Innovations in technology have dramatically expanded our knowledge of the functional and neuroanatomical structures. Urban and colleagues used transcranial magnetic stimulation to study the course of corticofacial projections in the human brainstem in patients with and without central facial paresis due to unifocal ischemic lesions of the brainstem [11]. In correlation with brain MRI, they identified corticofacial fibers may loop down into the ventral part of the upper medulla, cross the midline, and ascend in the dorsolateral medullary region to the facial nucleus in some patients. Their findings provide additional evidence suggesting that a contralateral central facial paresis may occur due to a unifocal lesion at the pontine base [11]. Interestingly, the corticofacial projection has also been identified in paramedial lemniscus as an aberrant pyramidal tract in the pons through the upper medulla [12].
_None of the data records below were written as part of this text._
Lemma cstr_same m m' p l : cstr m p l -> (forall x, p <= x <= p + Z.of_nat (length l) -> m' !! x = m !! x) -> cstr m' p l.
Proof.
  intros [H Hf] E. split; [|done]. intros i b Hi. pose proof (lookup_lt_Some _ _ _ Hi) as Hlt. rewrite length_app in Hlt. cbn [length] in Hlt.
  rewrite E by lia. by apply H.
Qed.

Lemma lits_same m m' lo hi :
  lits_in m lo hi -> (forall x, lit_byte x -> ~ (lo <= x < hi) -> m' !! x = m !! x) -> lits_in m' lo hi.
Proof.
  intros H E l Hl. destruct (H l Hl) as (? & ? & Ho). split; [done|]. split; [|done]. apply (cstr_same m); [done|].
  intros x Hx. apply E; [by exists l|lia].
Qed.

(** A command and then the rest. *)
Lemma execute_cons lo hi isargs fuel a c ws cs s s1 :
  dispatched lo hi ws s (cmd_dispatch memL lit run a s1) ->
  (forall s2, returned (cmd_dispatch memL lit run a s1) s2 -> executes lo hi isargs cs s2 (execute_loop memL lit run fuel 0 c isargs s2)) ->
  executes lo hi isargs (ws :: cs) s ((result ← attempt (cmd_dispatch memL lit run a);
    (match result with inl _ => if isargs then panic else mret tt | inr _ => mret tt end) ;; execute_loop memL lit run fuel 0 c isargs) s1).
Proof.
  intros D H. destruct (cmd_dispatch memL lit run a s1) as [[] s2|e s2| | |] eqn:E.
  - rewrite (bind_Done _ _ _ _ _ (attempt_Done _ _ _ _ E)). eapply executes_done; [exact D|]. apply H. left. by exists tt.
  - rewrite (bind_Done _ _ _ _ _ (attempt_Fail _ _ _ _ E)). destruct isargs; [by eapply executes_boot|].
    eapply executes_failed; [done|exact D|]. apply H. right. by exists e.
  - unfold mbind at 1, M_bind at 1, attempt. rewrite E. by apply executes_stop; [|intros []].
  - unfold mbind at 1, M_bind at 1, attempt. rewrite E. by apply executes_stop; [|intros []].
  - unfold mbind at 1, M_bind at 1, attempt. rewrite E. by apply executes_stop; [|intros []].
Qed.

Lemma execute_loop_eq lo hi isargs fuel string context p l s :
  keeps_line lo hi -> (if decide (string <> 0) then string else context) = p -> 0 < p -> lo <= p -> p + Z.of_nat (length l) < hi ->
  Z.of_nat (length l) < 2 ^ 32 -> cstr (lget memL s) p l -> lits_in (lget memL s) lo hi -> (length l < fuel)%nat ->
  executes lo hi isargs (commands_of l) s (execute_loop memL lit run fuel string context isargs s).
Proof.
  intros K. revert string context p l s. induction fuel as [|fuel IH]; intros string context p l s Hp Hp0 Hlo Hhi Hlen Hs Hl Hf; [lia|].
  set (m := lget memL s) in *. assert (Hms : lset memL m s = s) by apply lset_lget. cbn [execute_loop].
  destruct (Hl semicolon (ltac:(right; left))) as (Hb0 & Hb & _).
  destruct (strtok_step m string (lit semicolon) context p l semicolon Hp Hp0 Hs Hb0 Hb) as [(Ew & E)|(a & w & c & m1 & E & Ha & Haw & Hw & A & Hc)];
    apply (in_mem_Done _ _ s) in E; rewrite Hms in E; rewrite (bind_Done _ _ _ _ _ E); cbn [fst snd]; unfold commands_of.
  { rewrite Ew. rewrite decide_True by done. constructor. }
  assert (Hl0 : l <> []) by (intros ->; by destruct Hc as [[_ ?]|(? & ? & _)]).
  rewrite decide_False by lia. assert (A' : agree m m1 lo hi) by (apply (agree_trans m m m1 lo hi p (p + Z.of_nat (length l))); [done|done|lia|lia]).
  pose proof (lits_agree _ _ _ _ Hl A') as Hl1. set (s1 := lset memL m1 s).
  assert (G1 : lget memL s1 = m1) by apply lget_lset. rewrite <-G1 in Hw, Hl1.
  pose proof (dispatch_spec a w s1 a (a + Z.of_nat (length w)) ltac:(lia) Hw (lits_narrow _ lo hi a (a + Z.of_nat (length w)) Hl1 ltac:(lia) ltac:(lia)) ltac:(lia) ltac:(lia) ltac:(lia)) as D.
  assert (Hkeep : forall s2, returned (cmd_dispatch memL lit run a s1) s2 -> forall x, lo <= x < hi \/ lit_byte x -> ~ (a <= x < a + Z.of_nat (length w)) ->
    lget memL s2 !! x = lget memL s1 !! x) by (intros s2 R x Hx Hn; apply (dispatched_keeps lo hi _ _ _ _ _ s2 x K D); [apply words_all|done|lia|lia|done|done]).
  apply (dispatched_widen lo hi) in D; [|done|lia|lia].
  destruct Hc as [[-> ->]|(r & -> & Hac & Hr & Hcr)]; cbn [fmap list_fmap]; apply execute_cons; try exact D; intros s2 R.
  - destruct fuel as [|fuel]; [destruct l; [done|cbn [length] in *; lia]|]. cbn [execute_loop].
    pose proof (in_mem_Done _ _ s2 _ _ (strtok_null (lit semicolon) (lget memL s2))) as E0. rewrite lset_lget in E0.
    rewrite (bind_Done _ _ _ _ _ E0). cbn [fst]. rewrite decide_True by done. constructor.
  - apply (IH 0 c c r); [done|lia|lia|lia|lia| | |lia].
    + apply (cstr_same (lget memL s1)); [by rewrite G1|]. intros x Hx. apply (Hkeep s2 R); [left; lia|lia].
    + apply (lits_same (lget memL s1)); [done|]. intros x Hx Hn. apply (Hkeep s2 R); [by right|lia].
Qed.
To date, only a few cases of Raymond syndrome, commonly without facial involvement have been reported [35]. To our knowledge, the current case, with facial involvement, is the second validation of the classic Raymond syndrome after an extensive MEDLINE search [6]. We would, therefore, propose the concept of two types of Raymond syndrome: (1) the classic type, which may be produced by a lesion in the mid-pons involving the ipsilateral abducens fascicle and the non-decussated corticofacial and corticospinal fibers (Figures 1(e) and 1(f)); and (2) the common type, which may be produced by a lesion involving the ipsilateral abducens fascicle and non-decussated corticospinal while sparing the corticofacial fibers (Figures 1(g) and 1(h).

Conflict of Interest

The authors declare that they have no conflict of interest.